As of Thursday, 17 patients had fallen ill and one person — a hospice patient — had died after being given the solution, health officials said, though they could not say conclusively whether the saline solution was the cause. Patients in seven states reported symptoms, including chills, fever, tremors and headaches.
The company said it began shipping the saline, in bags labeled “for clinical simulation,” on May 22, 2014. It said the products were not intended for people or animals because they were not sterile.
Someone, somewhere, screwed up. From reading the article it doesn’t appear that the fault lies with the manufacturer. Not that this fact will stop someone, probably several someones, from suing. Looking at several products on their website, every product is labelled not for human or animal use. The company has been around for over 40 years, so it’s not like they are new to the market.
Part of the fault might lie with a distributor or even the purchasing agents for the clinical sites.
He said it was still unclear whether the bags, which he estimated to be in the hundreds, were shipped in error, or whether clinic workers ordered them without understanding that they were for training.
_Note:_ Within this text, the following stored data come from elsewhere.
(* ===== verification/Sorting.v ===== *)
(** * Sorting programs: user/quicksort.c and user/mergesort_noleakage.c

    The functions the programs sort with, and fill and check the array with.  [Elements] is a list
    of the numbers in it; an access outside it is undefined behaviour.  Recursion takes a depth. *)
From S2P Require Import Prelude Machine.

(** The array; [int] values are integers. *)
Notation Arr := (M (list Z)).
Definition elem (i : Z) : Arr Z := λ xs,
  if i <? 0 then Crash (Undefined "index") xs else
  match xs !! Z.to_nat i with Some x => Ret x xs | None => Crash (Undefined "index") xs end.
Definition set_elem (i v : Z) : Arr unit := λ xs,
  if (i <? 0) || (Z.of_nat (length xs) <=? i) then Crash (Undefined "index") xs
  else Ret tt (<[Z.to_nat i := v]> xs).

(** ** Quick sort *)
Definition Swap (First Second : Z) : Arr unit :=
  Tmp ← elem First;
  y ← elem Second;
  set_elem First y;;
  set_elem Second Tmp.

(** The two inner loops; the bound is the length of the range. *)
Definition scan_up (startIndex finalIndex i : Z) : Arr Z :=
  mloop (Z.to_nat (finalIndex - startIndex + 2)) (λ i,
    if negb (i <=? finalIndex) then mret (inr i) else
    x ← elem startIndex; y ← elem i;
    if y <=? x then mret (inl (i + 1)) else mret (inr i)) i.
Definition scan_down (startIndex finalIndex j : Z) : Arr Z :=
  mloop (Z.to_nat (finalIndex - startIndex + 2)) (λ j,
    if negb (startIndex <? j) then mret (inr j) else
    x ← elem startIndex; y ← elem j;
    if x <=? y then mret (inl (j - 1)) else mret (inr j)) j.
(** [while (i <= j)]: the final [i] and [j]. *)
Definition partition (startIndex finalIndex : Z) : Arr (Z * Z) :=
  mloop (Z.to_nat (2 * (finalIndex - startIndex) + 4)) (λ '(i, j),
    if negb (i <=? j) then mret (inr (i, j)) else
    i ← scan_up startIndex finalIndex i;
    j ← scan_down startIndex finalIndex j;
    when (i <=? j) (Swap i j);;
    mret (inl (i, j))) (startIndex + 1, finalIndex).

Fixpoint QSort (fuel : nat) (startIndex finalIndex : Z) : Arr unit :=
  if finalIndex <=? startIndex then mret tt else
  match fuel with
  | O => λ _, OutOfFuel
  | Datatypes.S fuel =>
      '(i, j) ← partition startIndex finalIndex;
      Swap startIndex j;;
      QSort fuel startIndex (j - 1);;
      QSort fuel i finalIndex
  end.
Definition QuickSort (NumOfElements : Z) : Arr unit := QSort (Z.to_nat NumOfElements) 0 (NumOfElements - 1).

Definition CheckSorted (NumOfElements : Z) : Arr Z :=
  mloop (Z.to_nat NumOfElements + 1) (λ i,
    if negb (i <? NumOfElements - 1) then mret (inr 1) else
    x ← elem i; y ← elem (i + 1);
    if y <? x then mret (inr 0) else mret (inl (i + 1))) 0.

(** ** Filling the array *)
Definition InitializeAscending (NumOfElements : Z) : Arr unit :=
  forM (seqZ 0 NumOfElements) (λ i, set_elem i i).
Definition InitializeDescending (NumOfElements : Z) : Arr unit :=
  forM (seqZ 0 NumOfElements) (λ i, set_elem i (NumOfElements - i - 1)).
(** With fewer than three elements [Repetition] is 0 and [i % Repetition] divides by it. *)
Definition InitializeSemiRandom (NumOfElements : Z) : Arr unit :=
  let Repetition := NumOfElements `quot` 3 in
  forM (seqZ 0 NumOfElements) (λ i,
    if Repetition =? 0 then undefined "division by zero" else set_elem i (i `rem` Repetition)).

(** ** Merge sort, on positions from 1 *)
(** [for (i = 0; i < n; i++) Left[i] = A[first + i]] of a new array. *)
Definition copy_from (first n : Z) : Arr (list Z) :=
  '(_, copied) ← mloop (Z.to_nat n + 1) (λ '(i, copied),
    if negb (i <? n) then mret (inr (i, copied)) else
    x ← elem (first + i); mret (inl (i + 1, copied ++ [x]))) (0, []);
  mret copied.

(** [Left[i]] and [Right[i]]. *)
Definition copied (copy : list Z) (i : Z) : Arr Z :=
  match copy !! Z.to_nat i with Some x => mret x | None => undefined "index" end.

(** [A[k - 1] = Left[leftIndex++]], or the same of [Right]; and the next [k]. *)
Definition take_left (Left : list Z) (k leftIndex rightIndex : Z) : Arr (Z * Z * Z) :=
  x ← copied Left leftIndex; set_elem (k - 1) x;; mret (k + 1, leftIndex + 1, rightIndex).
Definition take_right (Right : list Z) (k leftIndex rightIndex : Z) : Arr (Z * Z * Z) :=
  x ← copied Right rightIndex; set_elem (k - 1) x;; mret (k + 1, leftIndex, rightIndex + 1).

Definition Merge (p q r : Z) : Arr unit :=
  let leftCapacity := q - p + 1 in
  let rightCapacity := r - q in
  Left ← copy_from (p - 1) leftCapacity;
  Right ← copy_from q rightCapacity;
  mloop (Z.to_nat (r - p + 2)) (λ '(k, leftIndex, rightIndex),
    if negb (k <=? r) then mret (inr tt) else
    next ←
      (if (leftIndex <? leftCapacity) && (rightIndex <? rightCapacity) then
         left ← copied Left leftIndex; right ← copied Right rightIndex;
         if left <? right then take_left Left k leftIndex rightIndex
         else take_right Right k leftIndex rightIndex
       else if leftIndex <? leftCapacity then take_left Left k leftIndex rightIndex
       else take_right Right k leftIndex rightIndex);
    mret (inl next)) (p, 0, 0).

Fixpoint MSort (fuel : nat) (p r : Z) : Arr unit :=
  if r <=? p then mret tt else
  match fuel with
  | O => λ _, OutOfFuel
  | Datatypes.S fuel =>
      let q := (p + r) `quot` 2 in
      MSort fuel p q;;
      MSort fuel (q + 1) r;;
      Merge p q r
  end.
Lemma evaluate_fold values n loader t c (a : Q) :
  Forall (fun b => (0 <= count_correct values b <= Z.of_nat (length b))%Z)
         loader ->
  let r := fold_left
             (fun acc batch =>
                match acc with
                | (total, correct, loss) =>
                    ((total + Z.of_nat (length batch))%Z,
                     (correct + count_correct values batch)%Z,
                     (loss + criterion_forward values batch
                             / inject_Z (Z.of_nat n))%Q)
                end) loader (t, c, a) in
  fst (fst r) = (t + Z.of_nat (length (concat loader)))%Z /\
  (c <= snd (fst r) <= c + Z.of_nat (length (concat loader)))%Z.
Proof.
  intros Hall. revert t c a.
  induction Hall as [|batch rest Hb _ IH]; intros t c a; cbn zeta.
  - cbn. lia.
  - cbn [fold_left concat]. rewrite length_app.
    specialize (IH (t + Z.of_nat (length batch))%Z
                   (c + count_correct values batch)%Z
                   (a + criterion_forward values batch
                        / inject_Z (Z.of_nat n))%Q).
    cbn zeta in IH. destruct IH as [-> IH]. lia.
Qed.

(** X17. The evaluation loop counts every sample of the loader once, and
    when the number of correct predictions of each batch lies between zero
    and the size of the batch, so does the sum: [correct / total] is an
    accuracy between 0 and 1. *)
Theorem evaluate_counts values loader :
  Forall (fun b => (0 <= count_correct values b <= Z.of_nat (length b))%Z)
         loader ->
  fst (fst (evaluate values loader)) = Z.of_nat (length (concat loader)) /\
  (0 <= snd (fst (evaluate values loader))
     <= fst (fst (evaluate values loader)))%Z.
Proof.
  intros Hall. unfold Train.evaluate.
  pose proof (evaluate_fold values (length loader) loader 0 0 0%Q Hall) as H.
  cbn zeta in H. destruct H as [Ht Hc]. rewrite Ht. split; [lia|lia].
Qed.

(** A computation never completes from a world, and leaves files and
    scalar log as they are. *)
Abbreviation never m w :=
  (forall (w' : World) r, m w = (w', r) ->
     (exists e, r = inl e) /\
     Train.scalars w' = Train.scalars w /\ Train.files w' = Train.files w).

Lemma bind_never {A B} (m : M A) (k : A -> M B) path :
  keeps Train.files m -> keeps Train.scalars m ->
  (forall a w1, Train.files w1 !! path = None -> never (k a) w1) ->
  forall w, Train.files w !! path = None -> never (Train.bindM m k) w.
Proof.
  intros Hf Hs Hk w Hw w' r. unfold Train.bindM.
  destruct (m w) as [w1 [e|a]] eqn:E.
  - intros [= <- <-]. split; [eexists; reflexivity|].
    split; [eapply Hs, E|eapply Hf, E].
  - intros H. pose proof (Hf _ _ _ E) as Hf1. pose proof (Hs _ _ _ E) as Hs1.
    apply Hk in H; [|rewrite Hf1; exact Hw].
    destruct H as (He & Hs2 & Hf2). split; [exact He|]. split; congruence.
Qed.

(** X18. Without the file [<simulation_name>_best_model.pt], [test] never
    completes, whatever the dataset and the model name: it raises before any
    scalar is logged, and it writes no model file. *)
Theorem test_requires_checkpoint conf (w : World) :
  Train.files w !! Train.best_model_path conf = None ->
  exists w' e, test conf w = (w', inl e) /\
    Train.scalars w' = Train.scalars w /\ Train.files w' = Train.files w.
Proof.
  intros Hw.
  assert (H : never (test conf) w).
  { revert w Hw. unfold Train.test.
    apply bind_never;
      [destruct (Train.server_config conf); keeps_prim
      |destruct (Train.server_config conf); keeps_prim|intros _].
    apply bind_never;
      [apply _get_dataset_keeps; reflexivity
      |apply _get_dataset_keeps; reflexivity|intros dataset].
    apply bind_never;
      [apply _get_dataset_split_keeps; reflexivity
      |apply _get_dataset_split_keeps; reflexivity|intros sp].
    assert (Hraise : forall A e (w1 : World),
              never (Train.raiseM (A:=A) e) w1).
    { intros A e w1 w' r [= <- <-]. split; [eexists; reflexivity|].
      split; reflexivity. }
    destruct sp as [| test_dataset |];
      [intros w1 _; apply Hraise| |intros w1 _; apply Hraise].
    apply bind_never; [apply keeps_lift|apply keeps_lift|intros _].
    apply bind_never;
      [unfold Train.get_classes; keeps_prim
      |unfold Train.get_classes; keeps_prim|intros classes].
    apply bind_never;
      [apply _get_model_keeps; reflexivity
      |apply _get_model_keeps; reflexivity|intros model].
    apply bind_never;
      [unfold Train.to_device; keeps_prim
      |unfold Train.to_device; keeps_prim|intros m].
    intros w1 Hw1 w' r. unfold Train.bindM, Train.load_state_dict.
    rewrite Hw1. intros [= <- <-]. split; [eexists; reflexivity|].
    split; reflexivity. }
  destruct (test conf w) as [w' r] eqn:E.
  destruct (H _ _ eq_refl) as ([e ->] & Hs & Hf).
  exists w', e. split; [reflexivity|]. split; assumption.
Qed.
Definition splitlines (s : string) : list string := splitlines_go EmptyString s.

(** [c in s] for a character *)
Fixpoint has_char (c : ascii) (s : string) : bool :=
match s with
| EmptyString => false
| String a s' => eqc a c || has_char c s'
end.

(** [len(x)] of a list *)
Definition len {A} (l : list A) : Z := Z.of_nat (length l).

(** [str(n)] for an integer *)
Definition str_of_int (n : Z) : string := NilZero.string_of_int (Z.to_int n).

(** [sep.join(parts)] *)
Fixpoint join (sep : string) (parts : list string) : string :=
  match parts with
  | [] => EmptyString
  | [x] => x
  | x :: rest => x +:+ sep +:+ join sep rest
  end.

(** [Path(p).name] on a POSIX path: the last component that is neither
    empty nor a single dot. *)
Definition path_name (p : string) : string :=
  List.last (List.filter (fun c => negb (String.eqb c "" || String.eqb c "."))
                         (split "/"%char p)) EmptyString.

(** Position of the last dot of [s], counted from the left ([s.rfind('.')]);
    [None] when there is none. *)
Fixpoint rfind_dot (s : string) : option nat :=
  match s with
  | EmptyString => None
  | String c s' =>
      match rfind_dot s' with
      | Some i => Some (S i)
      | None => if eqc c "."%char then Some O else None
      end
  end.
(** * heatmap.py: weekly occupancy timeline, pipeline and renderer

    A shallow embedding of [heatmap.py]: the pandas pipeline (cleaning,
    geocoding, jitter, weekly bins, aggregation, radius scaling, timeline
    dict) and the Leaflet script it injects (colour scale, [renderBin],
    transport controls), followed by the properties proved of them.

    Numbers.  On the Python side floats are modelled by exact rationals
    ([Q], compared with [==]): the statements there are about the
    arithmetic the code writes down, with the decimal rounding of
    [round(x, n)] (half to even) written out.  On the browser side the
    tests of the script depend on binary rounding, so a JavaScript Number
    is a rational that is a binary64 value, and subtraction, division and
    multiplication round to nearest, ties to even ([Double]); a decimal
    literal of the page, such as a rate of the timeline or [0.01], is
    read through [Double.lit].  [Math.round] rounds half up.  Integers
    are [Z].

    Strings are [string] (sequences of 8-bit characters); the postal codes
    and week labels of the data set are ASCII.

    Effects.  The Python script is a function to the list of its effects
    and the exception that ends it, if any.  The browser script is a
    state-passing function over its own variables that logs the calls it
    makes on the Leaflet circles, the DOM and the timers.

    Collaborators.  pandas' parsers and periods, pgeocode and hashlib are
    parameters of the models; instances for running them are given at the
    end of the first part. *)

From Stdlib Require Import ZArith QArith Qround Qabs Qminmax Qpower Lqa Lia.
From Stdlib Require Import SpecFloat.
From Stdlib Require Import List Bool Ascii String Sorted Permutation.
Import ListNotations.

Local Open Scope Z_scope.
Local Open Scope Q_scope.

(* ------------------------------------------------------------------ *)
(** ** Numeric primitives of the two host languages *)

Module Num.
“It seems like it’s not just one single mistake,” Dr. Kallen said. “There could have been instances where ordering was done by office staff who didn’t know the difference, as well as instances where the right product was ordered but they received the wrong stuff.”
That being said, there is one place where the fault absolutely lies.
With the people that used this product in a clinical setting.
Depending on where and how a medical provider was taught there are six, eight, ten, or twelve “Rights of Medication Administration”. No matter which one of these a person might subscribe to, “right medication” is included. To make sure it’s the right medication, the provider has to read the label on the drug or IV solution. If a person actually reads the label, they are very likely to notice that it is is labeled “Not for human or animal use”, or “For simulation only”. Which should be a warning that whatever is in the bag or vial is not a real drug.
Sadly, people were harmed, one died, and that means litigation. It also probably means that several nurses or other medical providers are going to be fined or lose their licenses and thus their jobs.
My sympathy for people losing their livelihood is severely limited by the fact that if they followed the the rules for medication administration, none of this would have happened.
The whole sorry mess is sad on so many levels.